Nexø hat auch die stalinistischen Schauprozesse verfolgt. 2,5 Millionen Menschen wurden in die Vernichtungslager deportiert, über 700000 zum Tod durch Erschießen verurteilt. Dem zweiten Moskauer Prozess (1937) konnte er beiwohnen. Wie Lion Feuchtwanger, Heinrich Mann und Bertolt Brecht rechtfertigte er die Prozesse.

 

 

 

 

Oskar Maria Graf

 

Oskar Maria Graf (1894-1967) gehörte zu den Gästen des Unionskongresses der Sowjetschriftsteller (1934). Über seine Erfahrungen berichtete er später freimütig in sehr gut besuchten Vorträgen: Wie ein Bayer Sowjetrussland erlebte. Oskar Maria Graf war ein Hüne und Schwergewicht. Auf einem gemeinsamen Photo mit dem trinkstarken Katholiken mutiert Brecht zu einem kleinen Wicht. Graf hatte durchaus Sympathie für die kommunistische Idee. Auch er besuchte Bolschewo, sah in den verwaisten Streunern ein Spiegelbild seiner Kinderjahre und wollte den neuen Menschen in der neuen Welt erkannt haben. Doch ließ er sich von dem pseudoreligiösen Kult nicht blenden. Der Bayer in der Lederhose und mit dem Gamsbart am Hut hatte sich in die lange Schlange der Wartenden vor dem Lenin-Mausoleum auf dem Roten Platz eingereiht. Als er in diesem Altötting des roten Reiches vor dem wächsern schimmernden starren Gesicht Lenins steht, überfällt ihn die Vorstellung, die in Ehrfurcht und Andacht verharrenden Menschen würden sich im nächsten Moment bekreuzigen und auf die Knie sinken.

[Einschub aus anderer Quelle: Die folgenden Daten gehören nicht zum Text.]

(** [get_flow] of a socket without an updater, or whose updater has this flow already. *)
Lemma get_flow_joins (v : AgentView) (en : ends) (s : SocketSpan) (ix : Index) :
  ends_ok en -> room v = true -> between (addr_map v) en s -> plain ix -> live ix ->
  (flow_updater_ s = None \/ exists fu, flow_updater_ s = Some fu /\ attached fu ix (ends_key en)) ->
  exists fu ix' out, get_flow v s ix = Ok (with_updater s (Some fu), ix', out) /\
    joined_flow (addr_map v) en (with_updater s (Some fu)) ix' /\ descriptions_of (ends_key en) out.
Proof.
  intros (Hl & Hr & Hloc & Hne) Hroom Hb Hp Hlive Hfu. destruct Hb as (E1 & E2 & E3 & E4).
  unfold get_flow, public_addr. rewrite E1, E3, Hloc, E2, E4, Hroom. cbn [rbind orb].
  rewrite bool_decide_false by done. cbn [andb].
  destruct (new_updater_attached (ss_process s) (agent_loc v) en (ss_is_connector_ s) (ss_remote_dns_ s) ix Hl Hr)
    as (fu & fl & out & -> & Hrefs & Hat & Hh & Hs & Hi & Hout).
  set (k := ends_key en) in *. set (ix1 := set_flows (<[k := fl]> (flows ix)) ix).
  assert (Hlive1 : live ix1) by (apply live_insert; [done|by rewrite Hrefs]).
  assert (Hat1 : forall fu' ix2, flows ix2 = flows ix1 \/ is_Some (flows ix2 !! k) ->
    flow_handle_ fu' = flow_handle_ fu -> updater_at en fu' -> side_ fu' = side_of_updater fu' -> ignore_updates_ fu' = false ->
    attached fu' ix2 k).
  { intros fu' ix2 Hf Hh' Hu Hs' Hi'. split; [congruence|apply (updater_at_key en fu' Hu)|done|done|].
    destruct Hf as [->|?]; [|done]. unfold ix1. rewrite lookup_joined. by eexists. }
  destruct Hfu as [Hnone|(this & Hthis & Ha)].
  - rewrite Hnone. cbn [assign_optional]. rewrite app_nil_r. exists fu, ix1, out. split; [done|]. split; [|done].
    split; [done| |done|done]. exists fu. split; [done|]. split; [done|]. apply Hat1; try done. by left.
  - rewrite Hthis. cbn [assign_optional]. unfold assign_updater. rewrite (at_handle _ _ _ Ha). cbn [put_flow].
    unfold ix1 at 1. rewrite lookup_joined, Hrefs.
    destruct (at_flow _ _ _ Ha) as [fl0 Hfl0]. unfold refs. rewrite Hfl0.
    destruct (fl_refs fl0) as [|n] eqn:En; [by destruct (Hlive k fl0 Hfl0)|].
    eexists _, _, (out ++ []). split; [reflexivity|]. rewrite app_nil_r. split; [|done].
    split; [done| |done|by apply live_insert]. eexists. split; [done|]. split; [done|].
    apply Hat1; try done. right. rewrite lookup_joined. by eexists.
Qed.

(** What a message measures, for a socket that has [n] new sockets to report; [None] is a
    message that is not about this. *)
Definition capped (bound x : Z) : Z := if bound <? x then 0 else x.
Definition measured (n : Z) (m : message) : option (Z -> event) :=
  match m with
  | socket_stats _ _ bytes delivered retrans srtt is_rx =>
    Some (fun side => TcpMsg side (u8 is_rx)
      (Tcp.mk_metrics 1 (capped (2 ^ 28) retrans) (capped (2 ^ 56) bytes) srtt (capped (2 ^ 28) delivered) 1 0 n 0))
  | syn_timeout _ _ => Some (fun side => TcpMsg side 0 (Tcp.mk_metrics 1 0 0 0 0 0 1 0 0))
  | tcp_reset _ _ is_rx => Some (fun side => TcpMsg side (u8 is_rx) (Tcp.mk_metrics 1 0 0 0 0 0 0 0 1))
  | http_response _ _ _ code latency cs => Some (fun side => HttpMsg side cs (http_stats code latency cs))
  | _ => None
  end.
(** The messages about TCP of a socket that stays where it is. *)
Definition tcp_message (m : message) : Prop :=
  match m with
  | socket_stats _ _ _ _ _ _ is_rx | tcp_reset _ _ is_rx => is_rx = 0 \/ is_rx = 1
  | http_response _ _ _ _ _ cs => cs = 0 \/ cs = 1
  | syn_timeout _ _ | new_sock_info _ _ _ | set_state_ipv4 _ _ _ _ _ _ _ => True
  | set_state_ipv6 _ dest src _ _ _ _ => bytes16_ok dest /\ bytes16_ok src
  | _ => False
  end.
Definition pending (n : Z) (m : message) : Z := match m with socket_stats _ _ _ _ _ _ _ => 0 | _ => n end.

(** A message of the socket: it stays joined, and what is sent to the flow is descriptions and
    what the message measures. *)
Definition joined_step (am : IPv6Address -> option IPv6Address) (en : ends) (n : Z) (m : message)
    (r : result (SocketSpan * Index * list to_matching)) : Prop :=
  exists s' ix' out, r = Ok (s', ix', out) /\ joined_flow am en s' ix' /\ new_sockets_ s' = pending n m /\
    for_flow (ends_key en) out /\ Forall event_ok (events_of (ends_key en) out) /\
    metrics_of (events_of (ends_key en) out) =
      match measured n m with Some e => [e (side_z (ends_side en))] | None => [] end.

Lemma updater_do_joined (am : IPv6Address -> option IPv6Address) (en : ends) (r : bool) (e : Z -> event) (s : SocketSpan) (ix : Index) :
  joined_flow am en s ix -> is_Some (event_side (e (side_z (ends_side en)))) -> event_ok (e (side_z (ends_side en))) ->
  exists fu u1 u2 out, flow_updater_ s = Some fu /\
    updater_do (updater_send r e) s ix = (with_updater s (Some (with_containers fu u1 u2)), ix, out) /\
    joined_flow am en (with_updater s (Some (with_containers fu u1 u2))) ix /\ for_flow (ends_key en) out /\
    Forall event_ok (events_of (ends_key en) out) /\ metrics_of (events_of (ends_key en) out) = [e (side_z (ends_side en))].
Proof.
  intros [Hb (fu & Hfu & Hat & Ha) Hp Hl] Hside Hok. unfold updater_do. rewrite Hfu.
  destruct (updater_send_attached r e fu ix (ends_key en) Hp Ha) as (u1 & u2 & out & -> & Hout).
  destruct (updater_at_key en fu Hat) as [_ ->]. eexists fu, u1, u2, _. split; [done|]. split; [reflexivity|]. split.
  - split; [done| |done|done]. exists (with_containers fu u1 u2). split; [done|]. split; [done|]. by destruct Ha.
  - split; [apply Forall_app; split; [by apply described_flow|by apply Forall_singleton]|]. destruct (described_events _ _ Hout) as [H1 H2]. unfold events_of in *. rewrite omap_app. cbn. rewrite decide_True by done.
    split; [apply Forall_app; split; [done|by constructor]|]. unfold metrics_of in *. rewrite filter_app, H1.
    cbn [app]. by rewrite filter_cons_True.
Qed.

Lemma u8_bit (x : Z) : x = 0 \/ x = 1 -> u8 x = x.
Proof. by intros [-> | ->]. Qed.

Lemma side_known (en : ends) : match u8_to_side (side_z (ends_side en)) with Ok s => Some s | _ => None end = Some (ends_side en).
Proof. by rewrite side_z_back. Qed.

Lemma socket_stats_joined (v : AgentView) (en : ends) t sk bytes delivered retrans srtt is_rx (s : SocketSpan) (ix : Index) :
  ends_ok en -> room v = true -> is_rx = 0 \/ is_rx = 1 -> joined_flow (addr_map v) en s ix ->
  joined_step (addr_map v) en (new_sockets_ s) (socket_stats t sk bytes delivered retrans srtt is_rx)
    (ss_socket_stats v bytes delivered retrans srtt is_rx s ix).
Proof.
  intros Hen Hroom Hrx Hj. unfold ss_socket_stats. rewrite (proj2 (Z.ltb_ge 1 is_rx)) by (destruct Hrx; lia). cbv zeta.
  set (s0 := with_new_sockets s 0).
  assert (Hfirst : exists s1 ix1 out1,
    match ss_remote_dns_ s0 with
    | Some _ => Ok (s0, ix, [])
    | None => match find_dns_for_ip v (original_remote_addr_ s0) with
              | Some dns => get_flow v (with_dns s0 (Some dns)) ix | None => Ok (s0, ix, []) end
    end = Ok (s1, ix1, out1) /\ joined_flow (addr_map v) en s1 ix1 /\ new_sockets_ s1 = 0 /\ descriptions_of (ends_key en) out1).
  { assert (Hj0 : joined_flow (addr_map v) en s0 ix) by (by destruct Hj).
    assert (Hsame : exists s1 ix1 out1, Ok (s0, ix, []) = Ok (s1, ix1, out1) /\ joined_flow (addr_map v) en s1 ix1 /\
      new_sockets_ s1 = 0 /\ descriptions_of (ends_key en) out1)
      by (exists s0, ix, []; split; [done|]; split; [exact Hj0|]; split; [done|constructor]).
    destruct (ss_remote_dns_ s0); [exact Hsame|]. destruct (find_dns_for_ip _ _) as [dns|]; [|exact Hsame].
    destruct Hj0 as [Hb (fu & Hfu & Hat & Ha) Hp Hl].
    destruct (get_flow_joins v en (with_dns s0 (Some dns)) ix Hen Hroom Hb Hp Hl) as (fu' & ix' & out & E & Hj' & Hout).
    - right. by exists fu.
    - eexists _, ix', out. split; [exact E|]. by split. }
  destruct Hfirst as (s1 & ix1 & out1 & -> & Hj1 & Hn1 & Hout1). cbn [rbind].
  unfold fu_tcp_update. set (e := fun side => TcpMsg side (u8 is_rx) (Tcp.mk_metrics _ _ _ _ _ _ _ _ _)).
  destruct (updater_do_joined (addr_map v) en (room v) e s1 ix1 Hj1) as (fu & u1 & u2 & out2 & _ & E & Hj2 & Hfl & Hok & Hm).
  { cbn. rewrite side_known. by eexists. } { apply side_z_ok. }
  rewrite E. eexists _, _, _. split; [reflexivity|]. split; [done|]. split; [done|].
  split; [apply Forall_app; split; [by apply described_flow|done]|]. destruct (described_events _ _ Hout1) as [H1 H2]. unfold events_of, metrics_of in *. rewrite omap_app, filter_app, H1, Hm.
  split; [by apply Forall_app|done].
Qed.

Lemma socket_handle_joined (v : AgentView) (en : ends) (m : message) (s : SocketSpan) (ix : Index) :
  ends_ok en -> room v = true -> tcp_message m -> joined_flow (addr_map v) en s ix ->
  joined_step (addr_map v) en (new_sockets_ s) m (socket_handle v m s ix).
Proof.
  intros Hen Hroom Hm Hj.
  assert (Hidle : forall s', between (addr_map v) en s' -> flow_updater_ s' = flow_updater_ s -> new_sockets_ s' = new_sockets_ s ->
    measured (new_sockets_ s) m = None -> pending (new_sockets_ s) m = new_sockets_ s ->
    joined_step (addr_map v) en (new_sockets_ s) m (Ok (s', ix, []))).
  { intros s' Hb Hfu Hn Hme Hpe. exists s', ix, []. rewrite Hme, Hpe. split; [done|]. split; [|split_and!; done || constructor].
    destruct Hj as [_ Hu Hp Hl]. split; [done|by rewrite Hfu|done|done]. }
  assert (Hvalid : updater_valid s = true).
  { destruct Hj as [_ (fu & Hfu & _ & Ha) _ _]. unfold updater_valid. rewrite Hfu, (at_handle _ _ _ Ha).
    apply bool_decide_eq_true. by eexists. }
  assert (Hset : forall a b lp rp c, set_state v a b lp rp c s ix = Ok (s, ix, [])) by (intros; unfold set_state; by rewrite Hvalid).
  assert (Hdo : forall e, measured (new_sockets_ s) m = Some e -> pending (new_sockets_ s) m = new_sockets_ s ->
    is_Some (event_side (e (side_z (ends_side en)))) -> event_ok (e (side_z (ends_side en))) ->
    joined_step (addr_map v) en (new_sockets_ s) m (Ok (updater_do (updater_send (room v) e) s ix))).
  { intros e Hme Hpe Hside Hok. destruct (updater_do_joined (addr_map v) en (room v) e s ix Hj Hside Hok)
      as (fu & u1 & u2 & out & Hfu & -> & Hj' & Hfl & Hok' & Hmt).
    eexists _, _, _. rewrite Hme, Hpe. by split_and!. }
  destruct m; cbn [socket_handle tcp_message] in *; try done.
  - apply Hidle; try done; unfold set_process; destruct (get_process v pid); try done; apply Hj.
  - unfold ss_set_state_ipv4. destruct (to_ipv6_from src) as (a & -> & _), (to_ipv6_from dest) as (b & -> & _). cbn [get rbind].
    rewrite Hset. apply Hidle; try done; apply Hj.
  - unfold ss_set_state_ipv6. rewrite Hset. apply Hidle; try done; apply Hj.
  - by apply socket_stats_joined.
  - apply Hdo; try done; [cbn; rewrite side_known; by eexists|apply side_z_ok].
  - apply Hdo; try done; [cbn; rewrite side_known; by eexists|apply side_z_ok].
  - apply Hdo; try done; [cbn; rewrite side_known; by eexists|apply side_z_ok].
Qed.

(** ** Histories of a socket *)

Fixpoint socket_run (ms : list (AgentView * message)) (s : SocketSpan) (ix : Index)
    : result (SocketSpan * Index * list to_matching) :=
  match ms with
  | [] => Ok (s, ix, [])
  | (v, m) :: ms =>
    let* (s, ix, out) := socket_handle v m s ix in
    let* (s, ix, rest) := socket_run ms s ix in
    Ok (s, ix, out ++ rest)
  end.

„Er, der den Massen immer eingehämmert hatte, Religion sei Opium fürs Volk, und da hat man, wie um ihn im Tode zu verhöhnen, seinen Körper als Reliquie ausgestellt! Lenin! Lenin! Eine Welt für Millionen! Und herabgewürdigt zum pfäffischen Kult! Ihn! Ihn! Nein, das ist nicht mein Lenin! Das ist nicht unser aller Lenin! Nein, nie und nimmer!“

Die westlichen Besucher wurden von Dolmetschern durchs Land geführt. Sie konnten viel erzählen. Doch ließ sich Oskar Maria Graf nichts vormachen. Nicht nur im Wein Grusiniens liegt Wahrheit, auch im Bier und im Wodka. Maxim Gorki wurde Grafs Saufkumpan und auch auf dem Land öffnete sich manch verschlossener Revolutionsführer im Morgengrauen einer durchzechten Nacht. „Nur im Trinken können sich die Menschen nicht mehr verstecken!“, wusste Graf. Er ließ sich auch nicht von Klaus Mann blenden, der an der Seite von Annemarie Schwarzenbach („eine schreibende Millionärstochter aus der Schweiz“) einen kurzen Auftritt auf dem Schriftstellerkongress hatte.

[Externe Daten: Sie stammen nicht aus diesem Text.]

(** [s.toLowerCase()] on the ASCII letters.  The only non-ASCII characters
    whose lower case contains an ASCII letter are U+212A (to k) and U+0130
    (to i followed by U+0307); neither can complete the needles
    ['rate limit'] or ['quota'], so for the two searches made on the
    lowered message this agrees with the full Unicode mapping. *)
Fixpoint toLowerCase (s : string) : string :=
  match s with
  | EmptyString => EmptyString
  | String c rest => String (lower_ascii c) (toLowerCase rest)
  end.

(** Template-literal rendering of an integer, [`${n}`]. *)
Definition dec (n : Z) : string := NilZero.string_of_int (Z.to_int n).

(** ** JSON values

    Numbers are restricted to integers (ids, versions, status codes and
    epoch milliseconds are all integers).  An object is the list of its
    key/value pairs in property order; [None] at type [option json] is
    JavaScript's [undefined]. *)

Inductive json : Type :=
| JNull
| JBool (b : bool)
| JNum (n : Z)
| JStr (s : string)
| JArr (items : list json)
| JObj (fields : list (string * json)).

Definition obj : Type := list (string * json).

(** JavaScript truthiness, as used by [!x], [x || y] and [if (x)]. *)
Definition truthy (v : option json) : bool :=
  match v with
  | None | Some JNull | Some (JBool false) => false
  | Some (JNum n) => negb (n =? 0)
  | Some (JStr s) => negb (String.eqb s "")
  | Some _ => true
  end.

(** [x || y] *)
Definition or_else (x : option json) (y : json) : option json :=
  if truthy x then x else Some y.

Fixpoint obj_get (k : string) (o : obj) : option json :=
  match o with
  | [] => None
  | (k', v) :: rest => if String.eqb k k' then Some v else obj_get k rest
  end.

(** [o[k] = v]: an existing property keeps its position, a new one goes
    last. *)
Fixpoint obj_set (k : string) (v : json) (o : obj) : obj :=
  match o with
  | [] => [(k, v)]
  | (k', v') :: rest =>
      if String.eqb k k' then (k, v) :: rest else (k', v') :: obj_set k v rest
  end.

(** An object literal as it reaches [JSON.stringify]: the properties whose
    value is [undefined] are left out. *)
Fixpoint literal (props : list (string * option json)) : obj :=
  match props with
  | [] => []
  | (k, Some v) :: rest => (k, v) :: literal rest
  | (_, None) :: rest => literal rest
  end.

(** ** The AI gateway: classification of remote-model failures *)

Module Gateway.

(** The thrown value, as far as [parseGeminiError] looks at it: the
    [message] property when it is a string (else [None]), the result of
    [String(error)], and the four properties a status may come from. *)
Record GeminiError : Type := {
  err_message : option string;
  err_String : string;
  err_status : option json;
  err_statusCode : option json;
  err_httpStatusCode : option json;
  err_code : option json
}.

Record Parsed : Type := { status : Z; message : string; code : string }.

(** [a || b] on possibly undefined values. *)
Definition oror (a b : option json) : option json := if truthy a then a else b.

(** [error.message || String(error)] *)
Definition msg_of (error : GeminiError) : string :=
  match err_message error with
  | Some m => if String.eqb m "" then err_String error else m
  | None => err_String error
  end.

(** [error.status || error.statusCode || error.httpStatusCode || error.code] *)
Definition status_of (error : GeminiError) : option json :=
  oror (oror (oror (err_status error) (err_statusCode error))
             (err_httpStatusCode error))
       (err_code error).

(** [status === n] for a number literal [n]. *)
Definition is_num (v : option json) (n : Z) : bool :=
  match v with
  | Some (JNum m) => m =? n
  | _ => false
  end.

Definition msg_rate_limited : string :=
  "Limite de requisições da API Gemini atingido. Aguarde alguns segundos e tente novamente.".
Definition msg_unavailable : string :=
  "O serviço Gemini está temporariamente indisponível. Tente novamente em instantes.".
Definition msg_bad_request : string :=
  "A requisição foi bloqueada (possível filtro de segurança ou dados inválidos).".
Definition msg_auth : string :=
  "Erro de autenticação com a API Gemini. Verifique as credenciais do projeto.".
Definition msg_internal_prefix : string :=
  "Erro interno ao chamar a API Gemini: ".

Definition parseGeminiError (error : GeminiError) : Parsed :=
  let msg := msg_of error in
  let status := status_of error in
  if is_num status 429 || includes "429" msg || includes "RESOURCE_EXHAUSTED" msg
     || includes "rate limit" (toLowerCase msg) || includes "quota" (toLowerCase msg)
  then {| status := 429; message := msg_rate_limited; code := "RATE_LIMITED" |}
  else if is_num status 503 || includes "503" msg || includes "UNAVAILABLE" msg
  then {| status := 503; message := msg_unavailable; code := "SERVICE_UNAVAILABLE" |}
  else if is_num status 400 || includes "400" msg || includes "INVALID_ARGUMENT" msg
          || includes "SAFETY" msg
  then {| status := 400; message := msg_bad_request; code := "BAD_REQUEST" |}
  else if is_num status 401 || is_num status 403 || includes "401" msg
          || includes "403" msg || includes "PERMISSION_DENIED" msg
          || includes "UNAUTHENTICATED" msg
  then {| status := 403; message := msg_auth; code := "AUTH_ERROR" |}
  else {| status := 500; message := msg_internal_prefix ++ msg; code := "INTERNAL_ERROR" |}.

(** What a call of [handleGeminiError] does: one line on the server's
    console and one response to the caller. *)
Record Handled : Type := {
  logged : string * string;
  res_status : Z;
  res_json : json
}.

Definition handleGeminiError (endpoint : string) (error : GeminiError) : Handled :=
  let parsed := parseGeminiError error in
  {| logged := (endpoint ++ " error [" ++ code parsed ++ "]:", msg_of error);
     res_status := status parsed;
     res_json := JObj [("error", JStr (message parsed)); ("code", JStr (code parsed))] |}.

(** *** The taxonomy, for stating the properties *)

Inductive ErrorClass : Type :=
| RateLimited | ServiceUnavailable | BadRequest | AuthError | InternalError.

Definition class_code (c : ErrorClass) : string :=
  match c with
  | RateLimited => "RATE_LIMITED"
  | ServiceUnavailable => "SERVICE_UNAVAILABLE"
  | BadRequest => "BAD_REQUEST"
  | AuthError => "AUTH_ERROR"
  | InternalError => "INTERNAL_ERROR"
  end.

Definition class_status (c : ErrorClass) : Z :=
  match c with
  | RateLimited => 429
  | ServiceUnavailable => 503
  | BadRequest => 400
  | AuthError => 403
  | InternalError => 500
  end.

(** The triggers of the four named classes, as the code tests them. *)
Definition rate_limit_trigger (error : GeminiError) : bool :=
  is_num (status_of error) 429
  || includes "429" (msg_of error)
  || includes "RESOURCE_EXHAUSTED" (msg_of error)
  || includes "rate limit" (toLowerCase (msg_of error))
  || includes "quota" (toLowerCase (msg_of error)).

Definition unavailable_trigger (error : GeminiError) : bool :=
  is_num (status_of error) 503
  || includes "503" (msg_of error)
  || includes "UNAVAILABLE" (msg_of error).

Definition bad_request_trigger (error : GeminiError) : bool :=
  is_num (status_of error) 400
  || includes "400" (msg_of error)
  || includes "INVALID_ARGUMENT" (msg_of error)
  || includes "SAFETY" (msg_of error).

Definition auth_trigger (error : GeminiError) : bool :=
  is_num (status_of error) 401
  || is_num (status_of error) 403
  || includes "401" (msg_of error)
  || includes "403" (msg_of error)
  || includes "PERMISSION_DENIED" (msg_of error)
  || includes "UNAUTHENTICATED" (msg_of error).

(** The first class, in priority order, whose trigger fires. *)
Definition classify (error : GeminiError) : ErrorClass :=
  if rate_limit_trigger error then RateLimited
  else if unavailable_trigger error then ServiceUnavailable
  else if bad_request_trigger error then BadRequest
  else if auth_trigger error then AuthError
  else InternalError.

(** The same classification with the triggers exactly as the specification
    lists them: ['rate limit'] and ['quota'] searched in the message as it
    is, and no ['UNAUTHENTICATED'] among the authentication triggers. *)
Definition listed_classify (error : GeminiError) : ErrorClass :=
  let msg := msg_of error in
  let status := status_of error in
  if is_num status 429 || includes "429" msg || includes "RESOURCE_EXHAUSTED" msg
     || includes "rate limit" msg || includes "quota" msg
  then RateLimited
  else if is_num status 503 || includes "503" msg || includes "UNAVAILABLE" msg
  then ServiceUnavailable
  else if is_num status 400 || includes "400" msg || includes "INVALID_ARGUMENT" msg
          || includes "SAFETY" msg
  then BadRequest
  else if is_num status 401 || is_num status 403 || includes "401" msg
          || includes "403" msg || includes "PERMISSION_DENIED" msg
  then AuthError
  else InternalError.

(** The text the caller receives: the [error] property of the response. *)
Definition response_text (h : Handled) : string :=
  match res_json h with
  | JObj fields =>
      match obj_get "error" fields with
      | Some (JStr m) => m
      | _ => ""
      end
  | _ => ""
  end.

„Klaus Mann? Ich erinnerte mich seiner aus München. Wir sahen uns immer nur von weitem. Er und die Jugend um ihn, die damals auftrat, waren mir zuwider. Es war eine überzüchtete, höchst unentschiedene Generation. (…) Alles an ihm schien ein bißchen manieriert, aber es wurde abgedämpft durch einen klug witternden Geschmack. Der ganze Mensch hatte etwas Ruheloses, überhitzt Intellektuelles und vor allem etwas merkwürdig Unjugendliches. Was ich von ihm bisher gelesen hatte, verriet die unverarbeitete Stiltradition, die er von seinem Vater und teilweise von Heinrich Mann übernommen hatte, alles war noch wenig eigen, zwar untadelhaft, aber kernlos.“

Friedrich Sieburg berichtet in seinem Buch Die Rote Arktis (1932) von einem prometheischen Streben im Dauerzustand der totalen Mobilmachung. Ein jugendlicher Typ in einer Atmosphäre von Marschbereitschaft und Kriegslust wachse heran. Er kenne weder Zögern noch Zweifel, denn er glaube sich im Besitz der absoluten Wahrheit und wisse sich von der Geschichte erwählt. Er ist die Avantgarde der Menschheit. „Dies Gefühl, als einziger auf dem richtigen Weg zu sein, berauscht ihn. Es erfüllt seine Seele mit dem Selbstbewusstsein eines Menschen, der in einer Welt von Kranken der einzig Gesunde zu sein glaubt. Für ihn ist alles Zukunft. Wir sind für ihn Vergangenheit.“

Die Feindschaft gegenüber jeder Religion betraf nicht nur das Christentum. Auf einer Reise ans Kaspische Meer trifft Oskar Maria Graf muslimische Bevölkerungsgruppen. Der bayerische Schriftsteller vermisst den Anblick verschleierter Frauen in Plunderhosen. Sie gehören für ihn zum Zauber des Orients. Der politische Kommissar informiert ihn über die neuen Verhältnisse. Da die neue Arbeitswelt zwischen Männern und Frauen keinen Unterschied mache, sei es auch für die Muslima in der Sowjetunion selbstverständlich, den Schleier und die Plunderhose gegen einen Blaumann zu tauschen. Diese Inkulturation geschah nicht ohne blutige Exzesse in den Familien, erfährt der Besucher. „Die Älteren, noch ungeheuer religiös fanatisiert, ermordeten ihre eigenen Kinder auf grauenhafte Weise. Eine Lehrerin im bolschewistischen Klubheim Ali Beiram berichtete uns von der Ermordung ihrer Schwester durch die Eltern. Man zerschnitt das blühende Geschöpf in Stücke und warf es den Hunden zum Fraße vor! Aber allmählich siegte doch der moderne Geist.“

 

 

Arthur Koestler

 

Die Sowjetunion brauchte Devisen. So wurde Holz aus Karelien exportiert. Man überlegte den Bau von Sanatorien in der keimfreien Luft der Arktis. Auf Novaja Semlja wurden Bergwerke errichtet, in denen sich Menschen zu Tode arbeiteten. Der Export von Bodenschätzen ging über Murmansk und das Nordkap in den Westen. Zugleich erkundete man Möglichkeiten für den Handel mit Japan, China oder den USA über die Nordostpassage. Am nördlichsten Punkt der Sowjetunion wurden militärische Stationen errichtet.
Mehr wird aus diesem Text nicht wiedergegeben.